I honestly cannot remember. I purchased the fuseblocks about 2 years ago from the local thumpin' stereo/stickers/wings/rims/tint shop in town. I just cannot remember the price. Sorry.

-GP-

Scarpa
04-11-2002, 12:49 AM
Haha I can barely remember yesterday. :D No problem.

SR20RACER
11-17-2003, 06:41 PM
No pics?

SERprise In WV
11-17-2003, 08:32 PM
www.turbochargedse-r.com and check out Turbo Install link at bottom. Somewhere around day 5 or so.

SR20RACER
11-17-2003, 08:54 PM
You da man. Thanks.

Rockwood
11-17-2003, 09:26 PM
i would get a breaker. this is about the same price the first time, and if you pop it, it doesnt cost you anything because youre not replacing fuses. All you have to do is reset it, and youre done. 80A fuses are generally wafer fuses, which get expensive.

i use a breaker on mine, and if youre anything like me, you would have saved a whole ton of money (who needs to unplug the negative? shit :D)

97SE-R C2
11-17-2003, 10:02 PM
What size breaker are you using Steve?
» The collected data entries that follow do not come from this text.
(** * Test-data lifecycle of the Playwright automation template

    A shallow embedding of the three data-management classes of the
    repository and the properties their specification states about them:

    - [Factory]: [FactoryManager] (src/core/data/factory.manager.ts),
      factories with hooks and cleanup-strategy buckets;
    - [Seeder]: [DatabaseSeeder], dependency-ordered database seeding;
    - [Fixture]: [FixtureManager], fixture loading and unloading.

    JavaScript [Map]s and [Set]s are finite maps and sets ([gmap], [gset]);
    awaited callbacks of the test author are values that say what the
    callback does when it is invoked. Code that awaits one thing at a time
    ([create], [cleanup], [seed], [unload]) is a sequential function on the
    state, for a call that runs alone. [load] starts several calls before
    it awaits them, so it runs on an event loop: promises, their reactions
    and a microtask queue, with the continuations of [load] after each
    [await] as reactions. *)

From Stdlib Require Import QArith Qround.
From stdpp Require Import base option strings list gmap fin_maps fin_sets relations.

Close Scope Q_scope.

(* stdpp's solvers clear hypotheses that are already gone. *)
#[global] Set Warnings "-clear-no-such-hyp".

Open Scope string_scope.
Open Scope list_scope.

(** What a call produces: a value, or the exception it throws. *)
Inductive Result (E A : Type) : Type :=
| Ok (a : A)
| Throw (e : E).
Arguments Ok {E A} a.
Arguments Throw {E A} e.

(* ================================================================== *)
(** ** FactoryManager *)
(* ================================================================== *)

Module Factory.

(** [CleanupStrategy] of data.types.ts. *)
Inductive CleanupStrategy : Type := afterTest | afterSuite | afterAll | manual.

#[global] Instance CleanupStrategy_eq_dec : EqDecision CleanupStrategy.
Proof. solve_decision. Defined.

(** Field values of an entity ([Record<string, any>]). *)
Inductive Value : Type :=
| VStr (s : string)
| VNum (n : Z)
| VBool (b : bool).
I have a 140amp sitting around....

Rockwood
11-17-2003, 10:29 PM
weenie 80A. if i crank it too long, it pops. hehe :D

the 140A would be perfect.

FastNX
11-17-2003, 10:41 PM
i went to bestbuy and the guy told me all a starter draws is 30A, thats what they use for their remote starter installs :rolleyes:

I coudnt find one the weekend i was putting it together so i omitted the breaker

Rockwood
11-17-2003, 10:47 PM
i went to bestbuy and the guy told me all a starter draws is 30A, thats what they use for their remote starter installs :rolleyes:

I coudnt find one the weekend i was putting it together so i omitted the breaker

yeah, the starter isnt the only thing though. the ignition draws a lot of power too, as do lights, fuel injectors, ECU, etc.

all this will be drawn through the breaker, a 30A will pop every time you hit the starter.

remember, also, as heat increases (such as on an especially long start) resistance increases, increasing the load on the battery.